Watch: The global financial crisis, 10 years on
A merger is a magic pill that would bolster Deutsche’s balance sheet and share price performance, which is trading at around 25 per cent of its book value. Most of all, future bonuses could improve with a stronger capital base to expand business.
This should stand as an indictment of post-financial crisis investment banking culture. Many pundits have been commemorating the 10th anniversary of the global financial crisis, wondering if the crisis could materialise again. Will it be scripted like a Greek or Shakespearean tragedy? As long as human beings are involved in the financial world, their propensity for ambition, folly and evil will drive the historical market swings between fear and greed.
Modern investment banking involves more than just delivering sound advice for clients. Much balance-sheet capital needs to be devoted to win business. In Asia, this could involve making personal loans to a mainland Chinese princeling to win an IPO.
Sources tell me that major banks have made these kinds of loans or “structured financing” to win business over the years. Some of those loans may never be repaid and have been internally shuffled from the investment bank to the private bank, where they are quietly buried away.
Today, it is not realistic to compartmentalise commercial, retail banking, treasury management, IPO, equity and debt capital markets when their risks cut through a global balance sheet day in and out.
Post financial crisis, global banks are still mired in an existential and cultural dilemma. Banks have strayed far from their traditional role as credit institutions and lenders.
They have generated a massive derivatives business that cannot be managed. Shutting it down amounts to financial blasphemy, setting off a crisis of purpose throughout the entire banking industry where so many activities hinge on derivatives.

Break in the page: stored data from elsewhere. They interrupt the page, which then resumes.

(** * TwilioAudioInterface: the audio relay between a Twilio media stream
      and the conversational engine (twilio_audio_interface.py).

    The definitions come first:
    - [Py]: the fragment of Python's dynamic values the adapter touches
      (JSON values as [json.loads] produces them, exceptions, truthiness,
      subscripting, [len]);
    - [Base64] and [Json]: the two library codecs the adapter calls
      ([base64.b64encode], [base64.b64decode], [json.dumps]);
    - [Adapter]: the class itself, method by method;
    - [Loop]: the event loop the adapter schedules its coroutines on.

    The proofs follow: the round trip of the codec, the invariants of the
    loop, the behaviour of the two outbound coroutines, the scenarios and
    properties of the specification, and further properties of the
    payload, of the handler and the coroutines, and of the order in which
    the loop sends. *)

From Stdlib Require Import List String Ascii NArith ZArith Bool Lia.
From Stdlib Require Import Strings.Byte Numbers.DecimalString.
Import ListNotations.
Open Scope string_scope.
Set Warnings "-register-all".

(* ================================================================== *)
(** ** Python values *)

Module Py.

(** Exception classes that occur in the adapter or in the library calls it
    makes. All of them derive from [Exception]; [BinasciiError] derives
    from [ValueError]. [OSError] stands for the faults of a transport that
    are neither a disconnect nor a runtime error. Signals that derive from
    [BaseException] only (task cancellation, interpreter exit) are not
    failures of an operation and are outside the model. *)
Inductive exn :=
| WebSocketDisconnect
| RuntimeError
| KeyError
| TypeError
| AttributeError
| ValueError
| BinasciiError
| OSError.

Definition exn_eqb (a b : exn) : bool :=
  match a, b with
  | WebSocketDisconnect, WebSocketDisconnect
  | RuntimeError, RuntimeError
  | KeyError, KeyError
  | TypeError, TypeError
  | AttributeError, AttributeError
  | ValueError, ValueError
  | BinasciiError, BinasciiError
  | OSError, OSError => true
  | _, _ => false
  end.

(** [isinstance e c]: an [except c] clause catches [e]. *)
Definition isinstance (e c : exn) : bool :=
  exn_eqb e c ||
  match e, c with
  | BinasciiError, ValueError => true
  | _, _ => false
  end.
Lemma combine_seq_snoc {A} (l : list A) (p : A) s :
  combine (seq s (S (List.length l))) (l ++ [p])
  = combine (seq s (List.length l)) l ++ [((s + List.length l)%nat, p)].
Proof.
  revert s. induction l as [|x l IH]; intros s.
  - cbn. now rewrite Nat.add_0_r.
  - cbn [List.length app]. 
    change (seq s (S (S (List.length l))))
      with (s :: seq (S s) (S (List.length l))).
    change (seq s (S (List.length l))) with (s :: seq (S s) (List.length l)).
    cbn [combine app]. rewrite IH, Nat.add_succ_r. reflexivity.
Qed.

Lemma up_path_st_app l1 l2 t x h :
  up_path_st (l1 ++ l2) t x h
  = let? '(x, h) := up_path_st l1 t x h in up_path_st l2 t x h.
Proof.
  revert x h. induction l1 as [|s l1 IH]; intros x h; [reflexivity|].
  cbn [app up_path_st].
  destruct (pop h) as [[skip h1]|e]; [|reflexivity]. cbn [res_bind].
  destruct (cat1 x skip) as [x1|e]; [|reflexivity]. cbn [res_bind].
  destruct (ResnetBlock_forward (st_block1 s) x1 (Some t)) as [x2|e];
    [|reflexivity]. cbn [res_bind].
  destruct (pop h1) as [[skip2 h2]|e]; [|reflexivity]. cbn [res_bind].
  destruct (cat1 x2 skip2) as [x3|e]; [|reflexivity]. cbn [res_bind].
  destruct (ResnetBlock_forward (st_block2 s) x3 (Some t)) as [x4|e];
    [|reflexivity]. cbn [res_bind].
  destruct (Residual_forward (st_attn s) x4) as [x5|e]; [|reflexivity].
  cbn [res_bind].
  destruct (Resample_forward (st_resample s) x5) as [x6|e]; [|reflexivity].
  cbn [res_bind]. apply IH.
Qed.

Lemma up_path_fst l t x h :
  up_path l t x h = let? '(x, _) := up_path_st l t x h in Ok x.
Proof.
  revert x h. induction l as [|s l IH]; intros x h; [reflexivity|].
  cbn [up_path up_path_st].
  destruct (pop h) as [[skip h1]|e]; [|reflexivity]. cbn [res_bind].
  destruct (cat1 x skip) as [x1|e]; [|reflexivity]. cbn [res_bind].
  destruct (ResnetBlock_forward (st_block1 s) x1 (Some t)) as [x2|e];
    [|reflexivity]. cbn [res_bind].
  destruct (pop h1) as [[skip2 h2]|e]; [|reflexivity]. cbn [res_bind].
  destruct (cat1 x2 skip2) as [x3|e]; [|reflexivity]. cbn [res_bind].
  destruct (ResnetBlock_forward (st_block2 s) x3 (Some t)) as [x4|e];
    [|reflexivity]. cbn [res_bind].
  destruct (Residual_forward (st_attn s) x4) as [x5|e]; [|reflexivity].
  cbn [res_bind].
  destruct (Resample_forward (st_resample s) x5) as [x6|e]; [|reflexivity].
  cbn [res_bind]. apply IH.
Qed.


Section Levels.

Variables (N td g bt b : nat).
Hypothesis Hbt : absorbs_time bt b.







End Levels.






(** *** What an accepted input must satisfy *)

Lemma ResnetBlock_forward_in_channels dim dim_out td g m x t y :
  ResnetBlock_init dim dim_out (Some td) g = Ok m ->
  ResnetBlock_forward m x (Some t) = Ok y ->
  sc x = dim.
Proof.
  intros Hi H. unfold ResnetBlock_init in Hi.
  apply res_bind_Ok in Hi. destruct Hi as (b1 & Hb1 & Hi).
  apply res_bind_Ok in Hi. destruct Hi as (b2 & Hb2 & Hi).
  inversion Hi; subst m; clear Hi.
  unfold ResnetBlock_forward in H. cbn [mlp block1 block2 res_conv] in H.
  apply res_bind_Ok in H. destruct H as (ss & Ess & H).
  apply res_bind_Ok in Ess. destruct Ess as (te & Ete & Ess).
  unfold Linear_forward in Ete. cbn [in_features out_features] in Ete.
  destruct (feats t =? td)%nat; [|discriminate].
  inversion Ete; subst te; clear Ete. cbn [rows feats] in Ess.
  rewrite Nat.div_mul in Ess by discriminate.
  inversion Ess; subst ss; clear Ess.
  apply res_bind_Ok in H. destruct H as (h1 & E1 & _).
  now destruct (Block_forward_scaled _ _ _ _ _ _ _ Hb1 E1)
    as (c1 & _ & _ & _ & _ & _ & Cx).
Qed.

Lemma ResnetBlock_init_built dim dim_out td g m :
  ResnetBlock_init dim dim_out (Some td) g = Ok m -> built_block dim_out m.
Proof. intros H. exists dim, td, g. exact H. Qed.

Lemma time_mlp_Ok a u n t :
  Unet_built a u -> time_mlp u n = Ok t ->
  (a_dim a mod 2 = 0)%nat /\ (a_dim a / 2 <> 1)%nat /\
  t = Shape2 n (a_dim a * 4).
Proof.
  intros (_ & _ & Hp & Hl1 & Hl2 & _) H.
  unfold time_mlp, SinusoidalPositionEmbeddings_forward, Linear_forward in H.
  rewrite Hp, Hl1, Hl2 in H. cbn [spe_dim in_features out_features] in H.
  destruct (Nat.eqb_spec (a_dim a / 2) 1) as [E|Hne]; [discriminate|].
  cbn [res_bind feats rows] in H.
  destruct (Nat.eqb_spec (a_dim a / 2 + a_dim a / 2) (a_dim a)) as [Hd|];
    [|discriminate].
  cbn [res_bind feats rows] in H. rewrite Nat.eqb_refl in H.
  split; [|split; [exact Hne | now inversion H]].
  rewrite <- Hd. replace (a_dim a / 2 + a_dim a / 2)%nat
    with (a_dim a / 2 * 2)%nat by lia.
  apply Nat.Div0.mod_mul.
Qed.

Lemma down_stage_built N td g p s :
  down_stage N td g p = Ok s ->
  built_block (fst (snd p)) (st_block1 s) /\
  built_block (fst (snd p)) (st_block2 s) /\
  built_attention (st_attn s) /\
  st_resample s = (if negb (N - 1 <=? fst p)%nat
                   then Downsample (fst (snd p)) (Some (snd (snd p)))
                   else conv3 (fst (snd p)) (snd (snd p))).
Proof.
  destruct p as [k [d d']]. unfold down_stage. intros Hs.
  apply res_bind_Ok in Hs. destruct Hs as (b1 & Hb1 & Hs).
  apply res_bind_Ok in Hs. destruct Hs as (b2 & Hb2 & Hs).
  apply res_bind_Ok in Hs. destruct Hs as (at_ & Hat & Hs).
  inversion Hs; subst s; clear Hs. cbn.
  repeat split; eauto using ResnetBlock_init_built.
  now exists d.
Qed.

Lemma Downsample_Ok dim dim_out x y :
  Resample_forward (Downsample dim dim_out) x = Ok y ->
  (sh x mod 2 = 0 /\ sw x mod 2 = 0 /\ sh y = sh x / 2 /\ sw y = sw x / 2)%nat.
Proof.
  unfold Downsample, Resample_forward, Rearrange_space_to_depth. intros H.
  destruct (Nat.eqb_spec (sh x mod 2) 0) as [Hh|]; [|discriminate].
  destruct (Nat.eqb_spec (sw x mod 2) 0) as [Hw|]; [|discriminate].
  cbn [andb res_bind] in H.
  apply Conv2d_same_size in H; [|reflexivity].
  destruct H as (-> & _). cbn [sh sw]. auto.
Qed.

Lemma pow2_divides_double n s :
  (s mod 2 = 0)%nat -> ((s / 2) mod 2 ^ (n - 1) = 0)%nat -> n <> 0%nat ->
  (s mod 2 ^ n = 0)%nat.
Proof.
  intros Hev Hd Hn. destruct n as [|m]; [contradiction|].
  replace (S m - 1)%nat with m in Hd by lia.
  apply Nat.Div0.div_exact in Hev. apply Nat.Div0.div_exact in Hd.
  rewrite Nat.pow_succ_r'. rewrite Hev, Hd.
  rewrite Nat.mul_assoc, Nat.mul_comm. apply Nat.Div0.mod_mul.
Qed.

(** The first loop returns only for a height and a width that it can halve
    after every stage but the last. *)
Lemma down_path_Ok_divisible N td g t : forall ds d k dst x h r,
  (k + List.length ds = N)%nat ->
  res_map (down_stage N td g)
    (combine (seq k (List.length ds)) (zip_consecutive (d :: ds))) = Ok dst ->
  down_path dst t x h = Ok r ->
  (sh x mod 2 ^ (List.length ds - 1) = 0 /\
   sw x mod 2 ^ (List.length ds - 1) = 0)%nat.
Proof.
  induction ds as [|d' ds IH]; intros d k dst x h r Hk Hdn H.
  - cbn [List.length Nat.sub Nat.pow]. now rewrite !Nat.mod_1_r.
  - rewrite zip_consecutive_cons in Hdn. cbn [List.length] in *.
    replace (S (List.length ds) - 1)%nat with (List.length ds) by lia.
    cbn [seq combine res_map] in Hdn.
    apply res_bind_Ok in Hdn. destruct Hdn as (s & Hs & Hdn).
    apply res_bind_Ok in Hdn. destruct Hdn as (dst' & Hdst & Hdn).
    inversion Hdn; subst dst; clear Hdn.
    apply down_stage_built in Hs. cbn [fst snd] in Hs.
    destruct Hs as (Hb1 & Hb2 & Hat & Hre).
    cbn [down_path] in H.
    apply res_bind_Ok in H. destruct H as (x1 & E1 & H).
    apply res_bind_Ok in H. destruct H as (x2 & E2 & H).
    apply res_bind_Ok in H. destruct H as (x3 & E3 & H).
    apply res_bind_Ok in H. destruct H as (x4 & E4 & H).
    apply (ResnetBlock_forward_built _ _ _ _ _ Hb1) in E1.
    apply (ResnetBlock_forward_built _ _ _ _ _ Hb2) in E2.
    apply (Residual_forward_built _ _ _ Hat) in E3. subst x3.
    destruct E1 as (Hh1 & Hw1 & _), E2 as (Hh2 & Hw2 & _).
    destruct (Nat.eqb_spec (List.length ds) 0) as [Hz|Hnz].
    + rewrite Hz. cbn [Nat.pow]. now rewrite !Nat.mod_1_r.
    + assert (Hl : (N - 1 <=? k)%nat = false) by (apply Nat.leb_gt; lia).
      rewrite Hl in Hre. cbn [negb] in Hre. rewrite Hre in E4.
      apply Downsample_Ok in E4. destruct E4 as (Hev & Wev & Hh4 & Hw4).
      destruct (IH d' (S k) dst' x4 _ r ltac:(lia) Hdst H) as (IHh & IHw).
      rewrite Hh4, Hh2, Hh1 in IHh. rewrite Hw4, Hw2, Hw1 in IHw.
      rewrite Hh2, Hh1 in Hev. rewrite Hw2, Hw1 in Wev.
      split; now apply pow2_divides_double.
Qed.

The traditional banking model was established on relationships rather than transactions. The derivatives charade that banks sustain today through “mark to market” will inevitably return to haunt governments.
And the source of the next crisis is not technological disintermediation, but the intermediation that banks say they must conduct. This exploitation of the risk and duration mismatch versus their (government-insured and guaranteed) deposits remains a perfect formula to privatise profits and socialise losses.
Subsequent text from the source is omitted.